The records.
Lemma perm64_fwd rc key : in_bits 64 rc → in_bits 64 key → perm64 (prince_fwd_round rc key).
Proof.
  intros Hrc Hk. apply (perm64_inverse _ (fwd_round rc key) (inv_round rc key)).
  - intros x Hx. by apply prince_fwd_round_eq.
  - intros x _. by apply fwd_round_bits.
  - intros x Hx. by apply inv_fwd_round.
Qed.

Lemma perm64_inv rc key : in_bits 64 rc → in_bits 64 key → perm64 (prince_inv_round rc key).
Proof.
  intros Hrc Hk. apply (perm64_inverse _ (inv_round rc key) (fwd_round rc key)).
  - intros x Hx. by apply prince_inv_round_eq.
  - intros x _. by apply inv_round_bits.
  - intros x Hx. by apply fwd_inv_round.
Qed.

Lemma perm64_sbox t t' : inverse_tables 16 t t' → perm64 (fun x => sbox x 64 t).
Proof.
  intros Hinv. apply (perm64_inverse _ (sbox_layer 64 t) (sbox_layer 64 t')).
  - intros x Hx. by apply (sbox_eq 64 ltac:(lia) _ t').
  - intros x Hx. by apply (sbox_layer_bits 64 ltac:(lia) _ t').
  - intros x Hx. by apply (sbox_layer_inv 64 _ _ _ ltac:(lia) Hinv).
Qed.

Lemma perm64_mult : perm64 prince_mult_prime.
Proof.
  apply (perm64_inverse _ mult_layer mult_layer).
  - intros x Hx. by apply prince_mult_prime_eq.
  - intros x _. apply mult_layer_bits.
  - intros x Hx. by apply mult_layer_twice.
Qed.

Lemma round_const i :
  0 ≤ i < 12 → ∃ rc, py_nth PRINCE_ROUND_CONSTS i = Ok rc ∧ in_bits 64 rc.
Proof.
  intros Hi. destruct (lookup_lt_is_Some_2 PRINCE_ROUND_CONSTS (Z.to_nat i)) as [rc E]; [cbn; lia |].
  exists rc. split; [apply py_nth_pos; [lia | done] |].
  assert (Hf : Forall (in_bits 64) PRINCE_ROUND_CONSTS) by (apply (bool_decide_unpack _); by vm_compute).
  by apply (Forall_lookup_1 _ _ _ _ Hf E).
Qed.

(** For every key and number of rounds, PRINCE permutes the 64-bit words. *)
Lemma prince_perm key n :
  in_bits 128 key → 0 ≤ n ≤ 5 → perm64 (fun data => prince data key n).
Proof.
  intros Hkey Hn.
  set (k1 := key .& ((1 ≪ 64) - 1)). set (k0 := key ≫ 64).
  set (k0p := (((k0 .& 1) ≪ 63) .| (k0 ≫ 1)) .^ (k0 ≫ 63)).
  assert (Hk1 : in_bits 64 k1) by (apply (in_bits_mask _ 64); lia).
  assert (Hk0 : in_bits 64 k0).
  { destruct Hkey as [H0 H1]. unfold k0. rewrite Z.shiftr_div_pow2 by lia.
    split; [apply Z.div_pos; lia | apply Z.div_lt_upper_bound; lia]. }
  assert (Hk0p : in_bits 64 k0p).
  { apply in_bits_lxor; [lia | | by apply in_bits_shiftr; [lia | lia |]].
    apply in_bits_lor; [lia | | by apply in_bits_shiftr; [lia | lia |]].
    apply (in_bits_shiftl 1 63); [lia | lia |]. apply (in_bits_mask _ 1). lia. }
  destruct (round_const 0 ltac:(lia)) as (rc0 & E0 & Hrc0).
  destruct (round_const 11 ltac:(lia)) as (rc11 & E11 & Hrc11).
  eapply perm64_ext.
  { intros x Hx. unfold prince. rewrite !assert_fits_ok by (done || lia). zbool.
    cbn [py_assert mbind res_bind andb]. rewrite E0. cbn [mbind res_bind].
    fold k1 k0 k0p. reflexivity. }
  apply (perm64_bind (fun x => foldM _ (x .^ k0 .^ k1 .^ rc0) _)).
  { apply (perm64_bind (fun x => Ok (x .^ k0 .^ k1 .^ rc0)) (fun y => foldM _ y (seqZ 0 n))).
    - apply (perm64_bind (fun x => Ok (x .^ k0 .^ k1)) (fun x => Ok (x .^ rc0))); [| by apply perm64_xor].
      by apply (perm64_bind (fun x => Ok (x .^ k0)) (fun x => Ok (x .^ k1))); apply perm64_xor.
    - apply perm64_foldM. intros i Hi%elem_of_seqZ. cbv zeta.
      destruct (round_const (1 + i) ltac:(lia)) as (rc & -> & Hrc). cbn [mbind res_bind].
      apply perm64_fwd; [done | by destruct (truthy _)]. }
  apply perm64_bind; [by apply (perm64_sbox _ _ prince_tables) |].
  apply perm64_bind; [apply perm64_mult |].
  apply perm64_bind; [by apply (perm64_sbox _ _ (inverse_tables_sym _ _ _ prince_tables)) |].
  apply perm64_bind.
  { apply perm64_foldM. intros i Hi%elem_of_seqZ. cbv zeta.
    destruct (round_const (11 - n + i) ltac:(lia)) as (rc & -> & Hrc). cbn [mbind res_bind].
    apply perm64_inv; [done | by destruct (truthy _)]. }
  rewrite E11. cbn [mbind res_bind].
  apply (perm64_bind (fun x => Ok (x .^ rc11 .^ k1)) (fun x => Ok (x .^ k0p))); [| by apply perm64_xor].
  by apply (perm64_bind (fun x => Ok (x .^ rc11)) (fun x => Ok (x .^ k1))); apply perm64_xor.
Qed.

Work task. Take the line above containing "apply in_bits_lxor; [lia", the line containing "(done || lia). zbool.", and all lines in between, and copy them exactly without anything else.

Task answer.
  { apply in_bits_lxor; [lia | | by apply in_bits_shiftr; [lia | lia |]].
    apply in_bits_lor; [lia | | by apply in_bits_shiftr; [lia | lia |]].
    apply (in_bits_shiftl 1 63); [lia | lia |]. apply (in_bits_mask _ 1). lia. }
  destruct (round_const 0 ltac:(lia)) as (rc0 & E0 & Hrc0).
  destruct (round_const 11 ltac:(lia)) as (rc11 & E11 & Hrc11).
  eapply perm64_ext.
  { intros x Hx. unfold prince. rewrite !assert_fits_ok by (done || lia). zbool.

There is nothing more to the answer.